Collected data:
━━━━━━━━

(* ===== verification/BootLook.v ===== *)
(** * What the boot comparison workbook shows

    The look [BootWorkbook] gives the sheets of [BootReport], against what the cells
    hold: number formats are on numbers, and the formats, colour scales and charts of
    the comparison are those of the columns of each configuration. *)

From stdpp Require Import base numbers list strings gmap.
From Stdlib Require Import ZArith Lia.
From S2P Require Import Prelude PyText PyFloat BootSignposts BootWorkbook BootReport.

Open Scope Z_scope.


(** The value of a cell, by its row and column from 1. *)
Definition value_at (s : Sheet cell) (r c : Z) : option cell :=
  row ← rows s !! Z.to_nat (r - 1); row !! Z.to_nat (c - 1).
Definition format_at (s : Sheet cell) (r c : Z) : option string :=
  number_formats (look s) !! (r, c).

Definition numeric (v : cell) : Prop :=
  match v with VInt _ | VFloat _ | VNone => True | VStr _ | VBool _ => False end.

(** Number formats are on cells below the header that hold a number or nothing. *)
Definition formats_fit (s : Sheet cell) : Prop := ∀ r c f,
  format_at s r c = Some f → ∃ v, 1 < r ∧ value_at s r c = Some v ∧ numeric v.

(** What a configuration has in the comparison: its four columns from [column], with
    their headers, and in the row of a marker the values and their formats. *)
Definition block_headers (baseline name : string) : list cell :=
  let against text := if String.eqb name baseline then name +:+ text.1 else name +:+ text.2 +:+ baseline in
  VStr <$> [name +:+ " cycles"; name +:+ " instret"; against (" baseline", " cycle improvement vs ");
            against (" instret baseline", " instret delta vs ")].
Definition block_values (baseline name : string) (measurements : list Measurement) (m : Marker) : list cell :=
  let estimate f name := measurement_of measurements name (marker_name m) ≫= f in
  let is_baseline := String.eqb name baseline in
  v_float <$>
    [estimate cycle_estimate name; estimate instret_estimate name;
     relative is_baseline (estimate cycle_estimate baseline) (estimate cycle_estimate name) (λ b v, fsub b v);
     relative is_baseline (estimate instret_estimate baseline) (estimate instret_estimate name)
       (λ b v, fsub v b)].
Definition BLOCK_FORMATS : list string := ["#,##0"; "#,##0"; "0.0%"; "0.0%"].

Definition at_columns {A} (f : Z → option A) (column : Z) (l : list A) : Prop :=
  ∀ j v, l !! j = Some v → f (column + Z.of_nat j) = Some v.

Section presentation.
Context (letter : Z → string) (dimensions : list (list cell) → string).

(** The scales and the charts on the four columns from [column]. *)
Definition coloured (s : Sheet cell) (column : Z) : Prop :=
  let area j := area letter (rows s) (column + j) in
  (area 2, RISING ("num", 0)) ∈ scales (look s) ∧
  (area 3, FALLING) ∈ scales (look s).
Definition charted (s : Sheet cell) (column : Z) : Prop :=
  Forall2 (λ '(place, chart) '(place', c),
      place = place' ∧
      {| min_col := c; max_col := Some c; min_row := 1;
         max_row := zlen (rows s) |} ∈ data chart)
    (charts (look s)) [("A13", column); ("J13", column + 1)].

Definition comparison_shown (baseline : string) (configurations : list string)
    (measurements : list Measurement) (s : Sheet cell) : Prop :=
  ∀ k name, configurations !! k = Some name →
    let column := 3 + 4 * Z.of_nat k in
    at_columns (value_at s 1) column (block_headers baseline name) ∧
    coloured s column ∧ charted s column ∧
    ∀ i m, MARKERS !! i = Some m →
      at_columns (value_at s (Z.of_nat i + 2)) column (block_values baseline name measurements m) ∧
      at_columns (format_at s (Z.of_nat i + 2)) column BLOCK_FORMATS.

(** Groups of four, in one list. *)
Lemma lookup_fours {A B} (f : A → list B) (l : list A) (k j : nat) x :
  (∀ x, length (f x) = 4%nat) → l !! k = Some x → (j < 4)%nat →
  mjoin (f <$> l) !! (4 * k + j)%nat = f x !! j.
Proof.
  intros Hf. revert k. induction l as [|y l IH]; intros k Hk Hj; [done|].
  rewrite fmap_cons, join_cons. destruct k as [|k]; simpl in Hk.
  - injection Hk as ->. replace (4 * 0 + j)%nat with j by lia. rewrite lookup_app_l by (rewrite Hf; lia). done.
  - rewrite lookup_app_r by (rewrite Hf; lia). rewrite Hf.
    replace (4 * S k + j - 4)%nat with (4 * k + j)%nat by lia. auto.
Qed.

(** ** Sheets with a header *)

Lemma sheet_value look headers (rows : list (list cell)) i c :
  value_at (sheet look headers rows) (Z.of_nat i + 2) c
  = (row ← rows !! i; row !! Z.to_nat (c - 1)).
Proof. unfold value_at, sheet. simpl. by replace (Z.to_nat (Z.of_nat i + 2 - 1)) with (S i) by lia. Qed.

Lemma in_body look headers (rows : list (list cell)) r :
  r ∈ body (BootWorkbook.rows (sheet look headers rows)) →
  ∃ i row, r = Z.of_nat i + 2 ∧ rows !! i = Some row.
Proof.
  unfold body, row_count, sheet. simpl. rewrite elem_of_zrange. intros Hr. unfold zlen in Hr. simpl in Hr.
  destruct (lookup_lt_is_Some_2 rows (Z.to_nat (r - 2))) as [row Hrow]; [lia|].
  exists (Z.to_nat (r - 2)), row. split; [lia|done].
Qed.
Lemma body_of look headers (rows : list (list cell)) i row :
  rows !! i = Some row → Z.of_nat i + 2 ∈ body (BootWorkbook.rows (sheet look headers rows)).
Proof.
  intros H. unfold body, row_count, sheet. simpl. rewrite elem_of_zrange. unfold zlen. simpl.
  apply lookup_lt_Some in H. lia.
Qed.

(** Formats put on columns whose cells are numbers. *)
Lemma formats_fit_columns look headers rows (f : BootWorkbook.cell_at → string) cells columns :
  let s := sheet look headers rows in
  number_formats (BootWorkbook.look s) = put_each f cells ∅ →
  (∀ r c, (r, c) ∈ cells → r ∈ body (BootWorkbook.rows s) ∧ c ∈ columns) →
  Forall (λ row, Forall (λ c, ∃ v, row !! Z.to_nat (c - 1) = Some v ∧ numeric v) columns) rows →
  formats_fit s.
Proof.
  intros s Hs Hcells Hrows r c fmt Hf. unfold format_at in Hf. rewrite Hs, put_each_lookup in Hf.
  destruct (decide _) as [[Hr Hc]%Hcells|]; [|by rewrite lookup_empty in Hf].
  apply in_body in Hr as (i & row & -> & Hrow). rewrite Forall_lookup in Hrows.
  pose proof (Hrows i row Hrow) as Hrow'. rewrite Forall_forall in Hrow'.
  destruct (Hrow' c Hc) as (v & Hv & Hn). exists v. split; [lia|]. split; [|done].
  unfold s. rewrite sheet_value, Hrow. exact Hv.
Qed.

Lemma formats_fit_none s : number_formats (BootWorkbook.look s) = ∅ → formats_fit s.
Proof. intros H r c f Hf. unfold format_at in Hf. by rewrite H, lookup_empty in Hf. Qed.

(** ** The comparison *)

Definition block_row (baseline : string) (measurements : list Measurement) (m : Marker) (name : string)
    : list cell := block_values baseline name measurements m.

Lemma v_float_numeric l : Forall numeric (v_float <$> l).
Proof. apply Forall_fmap, Forall_true. by intros [x|]. Qed.
Lemma block_numeric baseline name measurements m :
  Forall numeric (block_values baseline name measurements m).
Proof. apply v_float_numeric. Qed.

Lemma comparison_row_blocks baseline configurations measurements m :
  comparison_row baseline configurations measurements m
  = [VStr (marker_name m); VStr (description m)]
    ++ mjoin (block_row baseline measurements m <$> configurations).
Proof. reflexivity. Qed.
Lemma comparison_headers_blocks baseline configurations :
  VStr <$> comparison_headers baseline configurations
  = [VStr "Signpost"; VStr "Description"] ++ mjoin (block_headers baseline <$> configurations).
Proof.
  unfold comparison_headers. rewrite fmap_app. f_equal.
  induction configurations as [|name l IH]; [done|]. rewrite !fmap_cons, !join_cons, fmap_app, IH. f_equal.
Qed.

Lemma join_fours {A B} (f : A → list B) (l : list A) :
  (∀ x, length (f x) = 4%nat) → length (mjoin (f <$> l)) = (4 * length l)%nat.
Proof. intros Hf. induction l as [|x l IH]; [done|]. rewrite fmap_cons, join_cons, length_app, Hf, IH. simpl. lia. Qed.

(** The row of a table whose first two cells are followed by groups of four. *)
Lemma at_block (row : list cell) head (f : string → list cell) configurations k name :
  row = head ++ mjoin (f <$> configurations) → length head = 2%nat → (∀ x, length (f x) = 4%nat) →
  configurations !! k = Some name →
  at_columns (λ c, row !! Z.to_nat (c - 1)) (3 + 4 * Z.of_nat k) (f name).
Proof.
  intros -> Hhead Hf Hk j v Hj. pose proof (lookup_lt_Some _ _ _ Hj) as Hlt. rewrite Hf in Hlt.
  rewrite lookup_app_r by lia.
  replace (Z.to_nat (3 + 4 * Z.of_nat k + Z.of_nat j - 1) - length head)%nat with (4 * k + j)%nat by lia.
  by rewrite (lookup_fours f configurations k j name).
Qed.

Section comparison.
Variables (baseline : string) (configurations : list string) (measurements : list Measurement).

Definition comparison : Sheet cell :=
  sheet (λ rows, comparison_look letter dimensions rows (zlen configurations))
    (comparison_headers baseline configurations)
    (comparison_row baseline configurations measurements <$> MARKERS).

Lemma comparison_columns : column_count (BootWorkbook.rows comparison) = 2 + 4 * zlen configurations.
Proof.
  assert (∀ (l : list (list cell)) n, 0 ≤ n → Forall (λ r, zlen r = n) l → l ≠ [] → column_count l = n) as Hall.
  { intros l n Hn. unfold column_count. induction 1 as [|r l Hr Hl IH]; intros Hne; [done|]. simpl. rewrite Hr.
    destruct l; simpl; [lia|]. simpl in IH. rewrite IH by done. lia. }
  apply Hall; [unfold zlen; lia| |done]. unfold comparison, sheet. cbn [BootWorkbook.rows].
  assert (∀ (head : list cell) f, length head = 2%nat → (∀ x, length (f x) = 4%nat) →
            zlen (head ++ mjoin (f <$> configurations)) = 2 + 4 * zlen configurations) as Hlen.
  { intros head f Hh Hf. unfold zlen. rewrite length_app, (join_fours f) by done. lia. }
  constructor.
  - rewrite comparison_headers_blocks. by apply Hlen.
  - apply Forall_fmap, Forall_true. intros m. exact (Hlen [_; _] (block_row baseline measurements m) eq_refl (λ _, eq_refl)).
Qed.

Lemma comparison_number_formats :
  number_formats (BootWorkbook.look comparison)
  = put_each comparison_format
      (by_columns (body (BootWorkbook.rows comparison)) (zrange 3 (3 + 4 * zlen configurations))) ∅.
Proof.
  pose proof comparison_columns as Hc. unfold comparison, sheet in *.
  cbn [BootWorkbook.rows BootWorkbook.look] in *. unfold comparison_look.
  rewrite Hc. replace (2 + 4 * zlen configurations + 1) with (3 + 4 * zlen configurations) by lia.
  by destruct (_ && _).
Qed.

Lemma comparison_formats_fit : formats_fit comparison.
Proof.
  eapply (formats_fit_columns _ _ _ _ _ (zrange 3 (3 + 4 * zlen configurations))).
  - apply comparison_number_formats.
  - intros r c H%elem_of_by_columns. exact H.
  - apply Forall_fmap, Forall_true. intros m. apply Forall_forall. intros c Hc%elem_of_zrange.
    unfold zlen in Hc. set (k := Z.to_nat ((c - 3) / 4)). set (j := Z.to_nat ((c - 3) `mod` 4)).
    pose proof (Z.div_mod (c - 3) 4 ltac:(lia)) as Hdm. pose proof (Z.mod_pos_bound (c - 3) 4 ltac:(lia)).
    destruct (lookup_lt_is_Some_2 configurations k) as [name Hk]; [subst k; lia|].
    pose proof (at_block _ _ _ _ k name (comparison_row_blocks baseline configurations measurements m)
                  eq_refl (λ _, eq_refl) Hk j) as Hat. simpl.
    replace (3 + 4 * Z.of_nat k + Z.of_nat j) with c in Hat by (subst k j; lia).
    assert (j < 4)%nat as Hj by (subst j; lia).
    destruct (block_row baseline measurements m name !! j) as [v|] eqn:Hv.
    + exists v. split; [by apply Hat|].
      exact (Forall_lookup_1 _ _ _ _ (block_numeric baseline name measurements m) Hv).
    + apply lookup_ge_None in Hv. change (4 ≤ j)%nat in Hv. lia.
Qed.

Lemma comparison_rows : row_count (BootWorkbook.rows comparison) = 10.
Proof. unfold comparison, sheet, row_count. cbn [BootWorkbook.rows]. unfold zlen. by rewrite length_cons, length_fmap. Qed.

Lemma comparison_coloured k :
  (k < length configurations)%nat → coloured comparison (3 + 4 * Z.of_nat k).
Proof.
  intros Hk. pose proof comparison_rows as Hr. unfold coloured.
  assert (scales (BootWorkbook.look comparison)
          = comparison_scales letter (BootWorkbook.rows comparison) (zlen configurations)) as ->.
  { unfold comparison, sheet in *. cbn [BootWorkbook.rows BootWorkbook.look] in *. unfold comparison_look.
    rewrite Hr. by destruct (_ && _). }
  unfold comparison_scales. rewrite !list_elem_of_bind.
  split; exists (Z.of_nat k); (split; [|rewrite elem_of_zrange; unfold zlen; lia]).
  - replace (3 + 4 * Z.of_nat k + 2) with (5 + Z.of_nat k * 4) by lia. left.
  - replace (3 + 4 * Z.of_nat k + 3) with (6 + Z.of_nat k * 4) by lia. right. left.
Qed.

Lemma comparison_charted k :
  (k < length configurations)%nat → charted comparison (3 + 4 * Z.of_nat k).
Proof.
  intros Hk. pose proof comparison_rows as Hr. unfold charted.
  assert (charts (BootWorkbook.look comparison)
          = comparison_charts (BootWorkbook.rows comparison) (zlen configurations)) as ->.
  { unfold comparison, sheet in *. cbn [BootWorkbook.rows BootWorkbook.look] in *. unfold comparison_look.
    rewrite Hr. replace (0 <? zlen configurations) with true by (symmetry; apply Z.ltb_lt; unfold zlen; lia).
    done. }
  unfold comparison_charts, line_chart. fold (row_count (BootWorkbook.rows comparison)).
  apply Forall2_cons; split; [|apply Forall2_cons; split; [|by apply Forall2_nil]];
    (split; [done|]; cbn [data]; apply list_elem_of_fmap).
  - exists (3 + 4 * Z.of_nat k). split; [done|]. apply list_elem_of_fmap. exists (Z.of_nat k).
    rewrite elem_of_zrange. unfold zlen. split; lia.
  - exists (3 + 4 * Z.of_nat k + 1). split; [done|]. apply list_elem_of_fmap. exists (Z.of_nat k).
    rewrite elem_of_zrange. unfold zlen. split; lia.
Qed.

━━━━━━━━

WHAT THIS TASK INVOLVES ▸ Using the data above, extract exactly the lines from the one that holds "From S2P Require" to the one that holds "instret delta vs", both ends included, and no others.

ANSWER TO THIS EXERCISE ▸
From S2P Require Import Prelude PyText PyFloat BootSignposts BootWorkbook BootReport.

Open Scope Z_scope.


(** The value of a cell, by its row and column from 1. *)
Definition value_at (s : Sheet cell) (r c : Z) : option cell :=
  row ← rows s !! Z.to_nat (r - 1); row !! Z.to_nat (c - 1).
Definition format_at (s : Sheet cell) (r c : Z) : option string :=
  number_formats (look s) !! (r, c).

Definition numeric (v : cell) : Prop :=
  match v with VInt _ | VFloat _ | VNone => True | VStr _ | VBool _ => False end.

(** Number formats are on cells below the header that hold a number or nothing. *)
Definition formats_fit (s : Sheet cell) : Prop := ∀ r c f,
  format_at s r c = Some f → ∃ v, 1 < r ∧ value_at s r c = Some v ∧ numeric v.

(** What a configuration has in the comparison: its four columns from [column], with
    their headers, and in the row of a marker the values and their formats. *)
Definition block_headers (baseline name : string) : list cell :=
  let against text := if String.eqb name baseline then name +:+ text.1 else name +:+ text.2 +:+ baseline in
  VStr <$> [name +:+ " cycles"; name +:+ " instret"; against (" baseline", " cycle improvement vs ");
            against (" instret baseline", " instret delta vs ")].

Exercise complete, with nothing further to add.